Economic crimes on the rise in China, police say

POLICE REPORT Credit card and bank card fraud is soaring, while murder and kidnapping are down. Meanwhile, an anti-terror drill was held in Shanghai

AGENCIES , BEIJING AND SHANGHAI

Economic crimes in China are rising fast, led by credit card fraud and cases of fake or shoddy goods, although violent crime generally continues to fall, a police spokesman said yesterday.

Blaming China's booming economy, rising incomes and deepening ties with the outside world, Wu Heping (吳和平) said that people needed to be much more cautious in using automated teller machines and on-line banking and in giving out personal information.

Credit card fraud cases alone jumped almost one-third in the first half of the year, with criminals netting 44.6 million yuan (US$5.98 million), Wu told a news conference.

"The police have all along actively attacked these cases, and investigated and broken some large, influential ones," he said.

"People using bank cards abroad must pay special attention, only using them in proper shops, and must never let the card leave your line of sight," Wu said.

The problem was particularly acute in Shanghai, Fujian Province and Xinjiang, he said.

In the first nine months there was also a year-on-year rise of one quarter in incidents of fake or substandard goods, he said.

But Wu said with other crimes mostly lower, social stability was good. Murders dropped by one-tenth in the first half, and the kidnap and sale of women and children dropped by the same level.

With the Beijing Olympics less than one year away, the government is taking no chances with security or on-going worries about how to improve people's behavior in public.
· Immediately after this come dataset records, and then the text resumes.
(** ** Values that cannot be converted *)

(** X20. A request value the log line of a route cannot convert to a string
    (an object with a [toString] entry, say) stops the request before the
    provider is contacted: accountId in test-connection, get-positions,
    close-all-positions and get-history, positionId in close-position,
    and direction, volume or symbol in execute-trade.  The route answers
    500 with the TypeError's message and has called nothing. *)
Theorem unconvertible_logged_value_rejected `{Runtime} (r : route) (w : world)
    (req_body : obj) (field : string) (thrown : jsval) :
  (forall k : string, k ∈ required_fields r -> truthy (get req_body k) = true) ->
  match r with
  | POST_accounts => False
  | POST_execute_trade => field = "direction" \/ field = "volume" \/ field = "symbol"
  | POST_close_position => field = "positionId"
  | _ => field = "accountId"
  end ->
  ToString (get req_body field) = Exc thrown ->
  run (handler r req_body) w
    = (Val (Response 500 (JObj
         {[ "success" := JBool false;
            "error" := JStr "Cannot convert object to primitive value" ]})), []).
Proof.
  intros Hfields Hfield Hthrown.
  assert (Htruthy : forall k, k ∈ required_fields r ->
            negb (truthy (get req_body k)) = false)
    by (intros k Hk; by rewrite (Hfields k Hk)).
  destruct r; cbn in Hfield; try done;
    open_route;
    rewrite ?(Htruthy "token"), ?(Htruthy "accountId"), ?(Htruthy "symbol"),
      ?(Htruthy "direction"), ?(Htruthy "volume"), ?(Htruthy "positionId")
      by (cbn; repeat first [apply list_elem_of_here | apply list_elem_of_further]);
    cbn [orb];
    repeat match type of Hfield with
           | _ \/ _ => destruct Hfield as [Hfield | Hfield]
           end;
    subst field; reduce;
    repeat match goal with
           | |- context [ToString ?v] =>
               lazymatch goal with
               | Hv : ToString v = _ |- _ => rewrite Hv
               | _ => let Hv := fresh "Hv" in destruct (ToString v) eqn:Hv
               end; reduce
           end;
    repeat match goal with
           | Hv : ToString _ = Exc _ |- _ => apply ToString_throws in Hv; subst
           end;
    rewrite (read_message_nullish (TypeError _) eq_refl); reflexivity.
Qed.

Lemma unconvertible_logged_value_rejected_witness :
  run (handler (rt := Sample.runtime) POST_get_positions
         (<[ "accountId" := Sample.unconvertible ]> Sample.credentials))
      (Sample.provider (Sample.account "DEPLOYED") [] [] Sample.closed (fun _ => 0))
  = (Val (Response 500 (JObj
       {[ "success" := JBool false;
          "error" := JStr "Cannot convert object to primitive value" ]})), []).
Proof.
  apply (unconvertible_logged_value_rejected (H := Sample.runtime) POST_get_positions
           _ _ "accountId" (TypeError "Cannot convert object to primitive value")).
  - intros k Hk. cbn in Hk.
    repeat (apply elem_of_cons in Hk as [-> | Hk]; [reflexivity |]).
    by apply elem_of_nil in Hk.
  - reflexivity.
  - reflexivity.
Defined.
(** * AFDKO: the unified command invoker and the feature-compiler design

    Part one ([Dispatch]) embeds [c/afdko/afdko_main.cpp]: the command
    registry, [find_command], [print_help] and [main].

    Part two ([FeatureCompiler]) covers two stages of the OpenType Layout
    feature compiler that the design document describes, the semantic
    analyzer and the variable-value resolver.  Their code (hotconv:
    FeatParser, FeatVisitor, varsupport, ...) is not among the available
    sources, so the definitions of part two are modelled from the design
    document, and each says so. *)

From stdpp Require Import base option list strings gmap.
From Stdlib Require Import ZArith QArith Ascii Lia.

Close Scope Q_scope.

(* ===================================================================== *)
(** * Part one: the command dispatcher, [afdko_main.cpp]                  *)
(* ===================================================================== *)

Module Dispatch.

Local Open Scope string_scope.
Local Open Scope Z_scope.

(** ** C strings

    A [const char*] is modelled by the [string] of the bytes that precede
    its terminating NUL.  [strcmp] walks both strings from the left and
    answers at the first position where they differ, comparing bytes as
    [unsigned char]; the terminator is smaller than every byte of a string.
    Only the sign of the answer is fixed by the C standard, and the
    dispatcher only ever tests the answer against zero. *)

Definition uchar (c : ascii) : Z := Z.of_N (N_of_ascii c).

Fixpoint strcmp (a b : string) : Z :=
  match a, b with
  | EmptyString, EmptyString => 0
  | EmptyString, String _ _ => -1
  | String _ _, EmptyString => 1
  | String c a', String d b' =>
      if uchar c <? uchar d then -1
      else if uchar d <? uchar c then 1
      else strcmp a' b'
  end.

(** [extern char *FDK_VERSION], which the standalone binary defines for
    the tools that refer to it. *)
Definition FDK_VERSION : string := "unknown".

(** The line feed that the source writes as a backslash-n escape. *)
Definition LF : string := String "010"%char EmptyString.

(** ** The command registry *)

(** The tools' entry points [main__tx] and [main__sfntedit], declared
    extern with C linkage and defined in other translation units. *)
Inductive EntryPoint : Set :=
| main__tx
| main__sfntedit.

(** [struct Command]; [abbrev] can be [nullptr]. *)
Record Command : Set := {
  name : string;
  abbrev : option string;
  cpp_main : EntryPoint
}.

(** [static const Command commands[]].  The array ends with an all-null
    sentinel that every loop over it tests for ([commands[i].name !=
    nullptr]); the list holds the entries before the sentinel and its end
    plays the sentinel's part. *)
Definition commands : list Command :=
  [ {| name := "tx"; abbrev := None; cpp_main := main__tx |};
    {| name := "sfntedit"; abbrev := Some "se"; cpp_main := main__sfntedit |} ].

(** The body of the [for] loop of [find_command], from entry [cs] on.
    The result [&commands[i]] is given as the entry itself. *)
Fixpoint find_command_from (cs : list Command) (nm : string) : option Command :=
  match cs with
  | [] => None
  | c :: rest =>
      if strcmp (name c) nm =? 0 then Some c
      else
        match abbrev c with
        | Some a =>
            if strcmp a nm =? 0 then Some c else find_command_from rest nm
        | None => find_command_from rest nm
        end
  end.

Definition find_command (nm : string) : option Command :=
  find_command_from commands nm.

(** ** What the program does to the outside world

    [main] writes to stdout and stderr and calls one tool entry point.
    A run is a finite tree of these actions; the tool's return value is
    an answer from outside, so the tree branches on it.

    [Spawn] stands for starting an external process (the interpreter of
    the Python tools).  No statement of [afdko_main.cpp] does that, and no
    definition below builds it; it is here so that properties that speak
    of such a fallback can be written down and decided. *)
Inductive Prog (A : Type) : Type :=
| Ret (a : A)
| Printf (s : string) (k : Prog A)
| FprintfStderr (s : string) (k : Prog A)
| CallCpp (f : EntryPoint) (argc : Z) (argv : list string) (k : Z -> Prog A)
| Spawn (cmdline : list string) (k : Z -> Prog A).

Arguments Ret {A} a.
Arguments Printf {A} s k.
Arguments FprintfStderr {A} s k.
Arguments CallCpp {A} f argc argv k.
Arguments Spawn {A} cmdline k.

Fixpoint bind {A B} (p : Prog A) (f : A -> Prog B) : Prog B :=
  match p with
  | Ret a => f a
  | Printf s k => Printf s (bind k f)
  | FprintfStderr s k => FprintfStderr s (bind k f)
  | CallCpp g argc argv k => CallCpp g argc argv (fun r => bind (k r) f)
  | Spawn c k => Spawn c (fun r => bind (k r) f)
  end.

Declare Scope prog_scope.
Delimit Scope prog_scope with prog.
Bind Scope prog_scope with Prog.
Notation "p ;; q" := (bind p (fun _ => q))
  (at level 100, q at level 200, right associativity) : prog_scope.
Local Open Scope prog_scope.

Definition printf (s : string) : Prog unit := Printf s (Ret tt).
Definition fprintf_stderr (s : string) : Prog unit := FprintfStderr s (Ret tt).
Definition call (f : EntryPoint) (argc : Z) (argv : list string) : Prog Z :=
  CallCpp f argc argv Ret.

(** The conversion [%-20s]: the string, then blanks up to width 20. *)
Definition pad_right (w : nat) (s : string) : string :=
  s ++ String.concat "" (replicate (w - String.length s)%nat " ").

(** The [for] loop of [print_help]. *)
Fixpoint print_commands (cs : list Command) : Prog unit :=
  match cs with
  | [] => Ret tt
  | c :: rest =>
      match abbrev c with
      | Some a =>
          printf ("  " ++ pad_right 20 (name c) ++ " (abbrev: " ++ a ++ ")" ++ LF)
      | None => printf ("  " ++ name c ++ LF)
      end ;;
      print_commands rest
  end.

Definition print_help : Prog unit :=
  printf ("Usage: afdko <command> [options]" ++ LF ++ LF) ;;
  printf ("AFDKO Unified Command Interface" ++ LF ++ LF) ;;
  printf ("Available Commands (Phase 1 - Proof of Concept):" ++ LF) ;;
  print_commands commands ;;
  printf (LF ++ "Run 'afdko <command> -h' for command-specific help." ++ LF) ;;
  printf (LF ++ "Note: This is Phase 1 - more commands will be added in subsequent phases." ++ LF).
Another official explained a new law on large-scale events, which has been in force for the last month and seeks to improve safety and "public order" at sports matches, concerts and similar activities.

It bans "humiliating slogans," attacks on players and referees and events that "run counter to public morals," like sex shows.

"China is a courteous nation, and thousands of years of traditional culture have seeped down into public morality. Almost all the people respect them," said Ma Weiya (馬維亞), vice director of the police social security management department.

Officials in Shanghai held an anti-terrorist drill in the Yangshan Deep-Water Port on Wednesday. The exercise involved a gang of five "terrorists" hiding in shipping containers, Xinhua news agency said. A simulated attack was carried out and the "terrorists" were soon captured by police.